Now that I have had my shower,
I thought you said this was legal, ethical and sensible!

All kidding aside, yes, I think that's what I'm looking for. I typed up my original post last night after a long day. So let me try it a different way, though, just to make sure.

I'm looking for a way to convert my tIRA to Roth without a tax hit.

There's a way to do this if you don't have any earned income or rental income, etc. up to whatever year's deductions, tax credits you might have. For example, this year you get a 24k standard deduction. In terms of federal taxes, if you earn 24k you don't pay any federal taxes. (Indeed, you could earn 24k and have 77.2k in long-term capital gains and still not owe a dime in federal taxes.) So, absent other earned income, if you convert 24k of tIRA to Roth, you don't have a tax drag--at least that's my understanding regarding how Roth conversions are counted as income.

If I converted before the big drop, I'd have to pay 22% of my conversion in taxes (let's simplify everything and forget about other deductions/tax credits I may or may not have).
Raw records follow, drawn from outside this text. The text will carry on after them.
(** * CurrencyConversionGUI: the business, data-access and model layers

    A shallow embedding of [business/currency_service.py], [dal/dal.py] and
    [models/currency.py], and the properties of the quarter-end resolver,
    the Treasury response parser, the fetch client and the conversion.

    Conventions of the embedding:
    - Python integers are [Z]; Python [str] values are [string] (sequences of
      ASCII code points); Python [float] is IEEE binary64, taken from
      [SpecFloat] at precision 53 and maximal exponent 1024.
    - A call that may raise is a value of [result]: [Ok v] or [Raise e],
      where [e] is the class of the exception raised.  [except C] clauses are
      decided by [isinstance], over the class hierarchy of [requests] and of
      the builtins.
    - The wall clock and the network are the two fields of [World]; a
      function that reads either takes the world as an argument.
    - The values that [response.json()] can deliver are the type [pyval];
      a body that it does not decode is no JSON document, or meets one of
      two limits of the interpreter (digits of an integer, depth of
      recursion), which writing a value with [str] can meet as well.
    - Calls to [logger.info] / [logger.error] write to the log only and are
      left out; so is [extra_currency_counter], read only by a log line. *)

From Stdlib Require Import ZArith List String Ascii Bool Lia QArith.
From Stdlib Require Import DecimalString Permutation.
From Stdlib Require Floats.SpecFloat.
Import ListNotations.

Local Open Scope string_scope.
Local Open Scope list_scope.
Local Open Scope Z_scope.

Local Set Warnings "-register-all".

(** ** Exceptions *)

(** The exception classes that the three modules can meet.  The first group
    are builtins, then the classes of [requests.exceptions], then the two
    classes the repository imports from its [exceptions] module. *)
Inductive exn : Set :=
| Exception | LookupError | KeyError | IndexError | ValueError | TypeError
| ArithmeticError | OverflowError | RuntimeError | RecursionError | OSError
| json_JSONDecodeError | urllib3_HTTPError
| RequestException | InvalidJSONError | JSONDecodeError | HTTPError
| ConnectionError | ProxyError | SSLError | Timeout | ConnectTimeout
| ReadTimeout | URLRequired | TooManyRedirects | MissingSchema
| InvalidSchema | InvalidURL | InvalidProxyURL | InvalidHeader
| ChunkedEncodingError | ContentDecodingError | StreamConsumedError
| RetryError | UnrewindableBodyError
| BusinessLogicException | DalException.

Scheme Equality for exn.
If I wanted to recoup that tax-loss/tax-drag--whatever you want to call it--I could bet that the market would go back up eventually, pay the taxes this year on that income, and have the market pay me back, without having to wait till I find myself in the position in life of not having earned income, rental income, etc. that incurs a tax drag before doing the conversion.

So, you think I'd have to wait for a 18% drop to do this if I'm at the 22% bracket?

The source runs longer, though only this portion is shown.